At the top of Gartner’s list of top 10 strategic technologies is cloud computing, that much-discussed but nebulous technological phenomenon that is reputedly taking hold in the minds and planning processes of enterprises worldwide.
I am not going to take the position that cloud computing isn’t important, or that it doesn’t have a potentially lucrative future, but I am going to take the position, alongside Oracle CEO Larry Ellison, that it is ambiguously and poorly defined by most of those who like to talk about it.
Alas, Gartner is no exception to that rule. Gartner, coming down the mountain with its tablet of 10 strategic technologies, says the following on the subject:
Cloud computing is a style of computing that characterizes a model in which providers deliver a variety of IT-enabled capabilities to consumers. Cloud-based services can be exploited in a variety of ways to develop an application or a solution. Using cloud resources does not eliminate the costs of IT solutions, but does re-arrange some and reduce others. In addition, consuming cloud services enterprises (sic) will increasingly act as cloud providers and deliver application, information or business process services to customers and business partners.
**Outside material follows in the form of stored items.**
Definition set_done (p : preempt_info) (i : nat) (v : Z) : preempt_info :=
  {| avg_execution_dur := avg_execution_dur p; nr_rank := nr_rank p; nr_rank_threshold := nr_rank_threshold p;
     rank_done := <[i := v]> (rank_done p); execution_times := execution_times p; num_done := num_done p;
     abort := abort p; api_abort := api_abort p; should_stop := should_stop p; has_host_func := has_host_func p |}.

Definition set_api_abort (p : preempt_info) (i : nat) (b : bool) : preempt_info :=
  {| avg_execution_dur := avg_execution_dur p; nr_rank := nr_rank p; nr_rank_threshold := nr_rank_threshold p;
     rank_done := rank_done p; execution_times := execution_times p; num_done := num_done p;
     abort := abort p; api_abort := <[i := b]> (api_abort p); should_stop := should_stop p;
     has_host_func := has_host_func p |}.

(** A rank seen done for the first time: its time enters the average. *)
Definition record_done (p : preempt_info) (i : nat) (elapsed : Z) : preempt_info :=
  {| avg_execution_dur := Z.quot (avg_execution_dur p * num_done p + elapsed) (num_done p + 1);
     nr_rank := nr_rank p; nr_rank_threshold := nr_rank_threshold p;
     rank_done := <[i := 1]> (rank_done p); execution_times := <[i := elapsed]> (execution_times p);
     num_done := num_done p + 1;
     abort := abort p; api_abort := <[i := false]> (api_abort p); should_stop := should_stop p;
     has_host_func := has_host_func p |}.

(** One rank of [each_rank_status]. *)
Definition rank_status (p : preempt_info) (i : nat) (o : observation) : preempt_info :=
  let p := if o_ok o then p else set_api_abort p i true in
  if o_done o then
    if nth i (rank_done p) 0 =? 0 then record_done p i (o_elapsed o) else p
  else if o_fault o then set_done p i 2
  else p.

(** The ranks in order, one observation each. *)
Fixpoint status_from (p : preempt_info) (i : nat) (obs : list observation) : preempt_info :=
  match obs with
  | [] => p
  | o :: obs => status_from (rank_status p i o) (S i) obs
  end.

Definition each_rank_status (p : preempt_info) (obs : list observation) : preempt_info := status_from p 0 obs.

Definition determine_struggle_dpu (p : preempt_info) (elapsed : Z) : bool :=
  if num_done p <? nr_rank_threshold p then false
  else window_exceeded elapsed (avg_execution_dur p).

(** What aborting does to the outside world. *)
Inductive effect :=
| Reset_rank (i : nat)
| Host_func (i : nat)
| Broadcast_poll (i : nat).

Definition set_abort (p : preempt_info) (i : nat) (v : Z) : preempt_info :=
  {| avg_execution_dur := avg_execution_dur p; nr_rank := nr_rank p; nr_rank_threshold := nr_rank_threshold p;
     rank_done := rank_done p; execution_times := execution_times p; num_done := num_done p;
     abort := <[i := v]> (abort p); api_abort := api_abort p; should_stop := should_stop p;
     has_host_func := has_host_func p |}.

Definition stop_rank (p : preempt_info) (i : nat) : preempt_info :=
  {| avg_execution_dur := avg_execution_dur p; nr_rank := nr_rank p; nr_rank_threshold := nr_rank_threshold p;
     rank_done := rank_done p; execution_times := execution_times p; num_done := num_done p;
     abort := abort p; api_abort := <[i := true]> (api_abort p); should_stop := <[i := true]> (should_stop p);
     has_host_func := has_host_func p |}.

Definition abort_struggling_dpu (p : preempt_info) (i : nat) : preempt_info * list effect :=
  (stop_rank p i, Reset_rank i :: (if has_host_func p then [Host_func i] else [])).

(** [running]: the counter of running DPUs, cleared, with a broadcast if it
    was not 0. *)
Definition abort_struggling_dpu_advance (p : preempt_info) (i : nat) (running : Z)
  : preempt_info * list effect :=
  (stop_rank p i, if running =? 0 then [] else [Broadcast_poll i]).

Section abort.
Variable abort_one : preempt_info -> nat -> preempt_info * list effect.

(** The loop over the ranks, from rank [i]. *)
Fixpoint abort_from (n : nat) (i : nat) (p : preempt_info) : preempt_info * list effect :=
  match n with
  | O => (p, [])
  | S n =>
    if nth i (rank_done p) 0 =? 0 then
      let '(p, e) := abort_one (set_abort p i 1) i in
      let '(p, e') := abort_from n (S i) p in
      (p, e ++ e')
    else abort_from n (S i) (set_abort p i 0)
  end.
End abort.

Definition abort_struggling_dpus (p : preempt_info) : preempt_info * list effect :=
  abort_from abort_struggling_dpu (nr_rank p) 0 p.

(** [running i]: the counter of rank [i] when it is aborted. *)
Definition abort_struggling_dpus_advance (running : nat -> Z) (p : preempt_info) : preempt_info * list effect :=
  abort_from (fun p i => abort_struggling_dpu_advance p i (running i)) (nr_rank p) 0 p.

(** One turn of the monitor: whether the launch ended before it, what it
    observes, and the time of the decision. *)
Record turn := { t_stop : bool; t_obs : list observation; t_now : Z }.

(** The polling loop over its turns: the state and whether it aborts.
    [None]: the given turns do not end the loop. *)
Fixpoint poll_loop (turns : list turn) (p : preempt_info) : option (preempt_info * bool) :=
  match turns with
  | [] => None
  | t :: turns =>
    if t_stop t then Some (p, false)
    else
      let p := each_rank_status p (t_obs t) in
      if determine_struggle_dpu p (t_now t) then Some (p, true)
      else poll_loop turns p
  end.

Definition dpu_poll_status (turns : list turn) (p : preempt_info) : option (preempt_info * list effect) :=
  r ← poll_loop turns p;
  let '(p, ab) := r in
  Some (if (ab : bool) then abort_struggling_dpus p else (p, [])).

Definition dpu_poll_status_advance (running : nat -> Z) (turns : list turn) (p : preempt_info)
  : option (preempt_info * list effect) :=
  r ← poll_loop turns p;
  let '(p, ab) := r in
  Some (if (ab : bool) then abort_struggling_dpus_advance running p else (p, [])).

(** [user_abort]: the caller's array; [flags], [stops]: the ranks' own flags. *)
Definition init_preempt (n : nat) (host : bool) (user_abort : list Z) (flags stops : list bool) : preempt_info :=
  {| avg_execution_dur := 0; nr_rank := n; nr_rank_threshold := rank_threshold (Z.of_nat n);
     rank_done := replicate n 0; execution_times := replicate n 0; num_done := 0;
     abort := user_abort; api_abort := flags; should_stop := stops; has_host_func := host |}.

(** * The comparisons are the exact ones *)

Lemma div_round_le m d k : 0 < d -> m <= k * d -> div_round m d <= k.
Proof.
  intros Hd Hm. unfold div_round. pose proof (Z.div_mod m d ltac:(lia)). pose proof (Z.mod_pos_bound m d Hd).
  assert (m / d <= k) by (apply Z.div_le_upper_bound; lia).
  destruct (Z.ltb_spec (2 * (m mod d)) d); [done |].
  destruct (Z.eq_dec (m / d) k) as [E | E].
  - assert (m mod d <= 0) by nia. lia.
  - destruct (Z.ltb_spec d (2 * (m mod d))); [lia |]. destruct (Z.even _); lia.
Qed.

Lemma div_round_ge m d : 0 < d -> 2 * m <= 2 * (div_round m d * d) + d.
Proof.
  intros Hd. unfold div_round. pose proof (Z.div_mod m d ltac:(lia)). pose proof (Z.mod_pos_bound m d Hd).
  destruct (Z.ltb_spec (2 * (m mod d)) d); [nia |]. destruct (Z.ltb_spec d (2 * (m mod d))); [nia |].
  destruct (Z.even _); nia.
Qed.

Lemma round53_small m : 0 <= m < 2 ^ 53 -> round53 m = m.
Proof.
  intros Hm. unfold round53. destruct (Z.eq_dec m 0) as [-> |]; [done |].
  assert (Z.log2 m < 53) by (apply Z.log2_lt_pow2; lia).
  destruct (Z.leb_spec (Z.log2 m - 52) 0); [done | lia].
Qed.

(** Rounding does not cross a multiple of [2^52]. *)
Lemma round53_le m a : 0 < m < 2 ^ 104 -> m <= a * 2 ^ 52 -> round53 m <= a * 2 ^ 52.
Proof.
  intros Hm Hle. unfold round53. destruct (Z.leb_spec (Z.log2 m - 52) 0); [done |].
  set (s := Z.log2 m - 52) in *.
  assert (s < 52) by (pose proof (Z.log2_lt_pow2 m 104 ltac:(lia)); unfold s; lia).
  assert (0 < 2 ^ s) by (apply Z.pow_pos_nonneg; lia).
  assert (a * 2 ^ 52 = (a * 2 ^ (52 - s)) * 2 ^ s) as E.
  { rewrite <- Z.mul_assoc, <- Z.pow_add_r by lia. do 2 f_equal. lia. }
  rewrite E. apply Z.mul_le_mono_nonneg_r; [lia |]. apply div_round_le; [done |]. lia.
Qed.

Lemma round53_ge m b : 0 < m < 2 ^ b -> 52 < b -> 2 * m <= 2 * round53 m + 2 ^ (b - 53).
Proof.
  intros Hm Hb. unfold round53. assert (0 < 2 ^ (b - 53)) by (apply Z.pow_pos_nonneg; lia).
  destruct (Z.leb_spec (Z.log2 m - 52) 0); [lia |]. set (s := Z.log2 m - 52) in *.
  assert (s <= b - 53) by (pose proof (Z.log2_lt_pow2 m b ltac:(lia)); unfold s; lia).
  assert (2 ^ s <= 2 ^ (b - 53)) by (apply Z.pow_le_mono_r; lia).
  assert (0 < 2 ^ s) by (apply Z.pow_pos_nonneg; lia).
  pose proof (div_round_ge m (2 ^ s) ltac:(lia)). lia.
Qed.

Lemma window_exact e a : 0 <= e < 2 ^ 40 -> 0 <= a < 2 ^ 40 -> window_exceeded e a = (5 * a <? 6 * e).
Proof.
  intros He Ha. unfold window_exceeded. rewrite (round53_small a) by lia.
  destruct (Z.eqb_spec e 0) as [-> |].
  { destruct (Z.ltb_spec (a * 2 ^ 52) 0), (Z.ltb_spec (5 * a) (6 * 0)); lia || done. }
  assert (5 * (c12 * e) = 6 * 2 ^ 52 * e - e) as Hc by (unfold c12; lia).
  assert (0 < c12 * e < 2 ^ 93) as Hm by (unfold c12; lia).
  destruct (Z.ltb_spec (5 * a) (6 * e)) as [H | H].
  - apply Z.ltb_lt. pose proof (round53_ge (c12 * e) 93 Hm ltac:(lia)) as Hr.
    change (2 ^ (93 - 53)) with (2 ^ 40) in Hr. lia.
  - apply Z.ltb_ge, round53_le; lia.
Qed.

Lemma rank_threshold_exact n : 0 <= n <= 4096 -> rank_threshold n = 2 * n / 5.
Proof.
  intros Hn. assert (forallb (fun i => rank_threshold (Z.of_nat i) =? 2 * Z.of_nat i / 5) (seq 0 4097) = true) as H
    by (vm_compute; reflexivity).
  rewrite forallb_forall in H. specialize (H (Z.to_nat n) ltac:(apply in_seq; lia)).
  rewrite Z2Nat.id in H by lia. by apply Z.eqb_eq.
Qed.

(** The two floating-point tests are exact: the threshold is two fifths
    of the ranks rounded down, and the time test compares 6/5 of the elapsed
    time with the average, with no rounding surprise for times below 2^40 ms. *)
Theorem preempt_tests_exact n e a :
  0 <= n <= 4096 -> 0 <= e < 2 ^ 40 -> 0 <= a < 2 ^ 40 ->
  rank_threshold n = 2 * n / 5 /\ window_exceeded e a = (5 * a <? 6 * e).
Proof. split; [by apply rank_threshold_exact | by apply window_exact]. Qed.

Lemma preempt_tests_exact_witness : rank_threshold 40 = 16 /\ window_exceeded 5 6 = false.
Proof. apply (preempt_tests_exact 40 5 6); lia. Defined.

(** * The monitor's books *)

Definition count (f : Z -> bool) (l : list Z) : Z := Z.of_nat (length (List.filter f l)).

(** Every rank counted at most once; the average lies within the times. *)
Record books (M : Z) (p : preempt_info) : Prop := {
  b_len : length (rank_done p) = nr_rank p;
  b_low : count (Z.eqb 1) (rank_done p) <= num_done p;
  b_high : num_done p <= count (fun d => negb (d =? 0)) (rank_done p);
  b_avg : 0 <= avg_execution_dur p <= M }.

Lemma count_insert f l i v :
  (i < length l)%nat ->
  count f (<[i := v]> l) = count f l - (if f (nth i l 0) then 1 else 0) + (if f v then 1 else 0).
Proof.
  intros Hi. destruct (lookup_lt_is_Some_2 l i Hi) as [x Hx].
  apply list_elem_of_split_length in Hx as (l1 & l2 & -> & ->). unfold count.
  rewrite insert_app_r_alt, Nat.sub_diag by lia. cbn [insert list_insert].
  rewrite app_nth2, Nat.sub_diag by lia. cbn [nth].
  rewrite !List.filter_app, !length_app. cbn [List.filter]. destruct (f x), (f v); cbn [length]; lia.
Qed.
(* ===== verification/Buddy.v ===== *)
(** The buddy allocator of the DPU runtime
    (library/src/dpu-rt/src/syslib/buddy_alloc.c, buddy_realloc.c).

    The heap of [2 ^ max_power] bytes is a binary tree of blocks, level 0 the
    whole heap and the deepest level blocks of 16 bytes.  Each block has one
    bit in the array [blocks]; a block is free when its bit is set and its
    buddy's is not, allocated when its bit is clear and both halves are set.

    First the code, then the position of a block's bit, then the tree seen as a
    function from blocks to bits, then the refinement: the operations implement
    a set of disjoint allocated blocks. *)
From S2P Require Import Prelude BuddyTree.

(** * The code *)

Record heap := {
  blocks : list Z;
  heap_start : Z;
  size_of_heap : Z;
  max_power : Z;
  number_of_levels : Z }.

Inductive errno := EINVAL | ENOMEM.

Definition DEPTH_LEVELS : Z := 3.
Definition SHIFT_ADDRESS_TO_INDEX : Z := 4.

Definition set_blocks (h : heap) (ws : list Z) : heap :=
  {| blocks := ws; heap_start := heap_start h; size_of_heap := size_of_heap h;
     max_power := max_power h; number_of_levels := number_of_levels h |}.

(** A shift by a register takes the low five bits of the amount. *)
Definition shl (x n : Z) : Z := u32 (Z.shiftl x (n mod 32)).

Definition next_power_of_2 (x : Z) : Z :=
  let power_of_2 := 31 - clz32 x in
  if popcount x =? 1 then power_of_2 else power_of_2 + 1.

(** The bits of a level in the words it is stored in. *)
Definition level_mask (level : Z) : Z :=
  match level with
  | 0 => 0x40000000
  | 1 => 0x30000000
  | 2 => 0x0F000000
  | 3 => 0x00FF0000
  | 4 => 0x0000FFFF
  | _ => 0xFFFFFFFF
  end.

Definition initial_bitfield (level : Z) : Z :=
  match level with
  | 0 | 1 | 2 | 3 | 4 => 0
  | _ => Z.shiftr (shl 1 level) 5 - 1
  end.

Definition highlight (level index : Z) : Z :=
  let target := shl 1 index in
  if level <? 4 then shl target (32 - shl 2 level) else target.

Definition real_index (level index : Z) : Z :=
  if level - 5 <? 0 then 0 else shl 1 (level - 5) + Z.shiftr index 5.

(** The free block of one bitfield: its bit and its index in the level. *)
Definition pick (level loaded_case index_in_level : Z) : option (Z * Z) :=
  let tmp := Z.land (Z.lxor (u32 (Z.shiftl loaded_case 1)) loaded_case) 0xAAAAAAAA in
  if tmp =? 0 then None
  else
    let index := u32 (index_in_level - clz32 tmp - 1) in
    let index := if level <? 5 then u32 (index + shl 1 level) else index in
    let target := highlight level index in
    if Z.land loaded_case target =? 0 then Some (Z.shiftr target 1, index - 1)
    else Some (target, index).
Could that have been more muddled? Does anybody understand what Gartner is on about? Shouldn’t we expect a modicum of clarity and cogency from a research firm that is paid so richly to tell enterprises and IT vendors what to think?
Yes, my apoplexy is in full-tilt boogie. But I feel my cause is righteous. So-called thought leaders should express their thoughts articulately and clearly. Coherence and intelligibility should not be negotiable.
Further down the list, Gartner says the following about another allegedly strategic technology, social computing:
Workers do not want two distinct environments to support their work – one for their own work products (whether personal or group) and another for accessing “external” information. Enterprises must focus both on use of social software and social media in the enterprise and participation and integration with externally facing enterprise-sponsored and public communities. Do not ignore the role of the social profile to bring communities together.
Again, the sentence structure and wording leave something to be desired, but I’ll put that objection aside. What I will not put aside, however, is my complaint that Gartner has not put forward a compelling reason for enterprises to countenance their employees spending time on social-networking sites while at the office, presumably during business hours.
Really, what’s the business case for untrammeled Facebook access at work? Shouldn’t employees who report to the office, you know, actually work there? Does Gartner realize that Facebook owns the content posted to it? How does that adhere to corporate or government policies relating to information confidentiality?
What’s the ROI-related business case for allowing employees to spend time on Facebook or MySpace? It’s impossible to know, because Gartner has stated no clear business argument for opening the social-networking floodgates.
I’m taken aback that Gartner has issued this press release. Not enough thought has gone into the substance and presentation of its content. That should be a worrying sign for the clientele that pay the company for its research and opinions.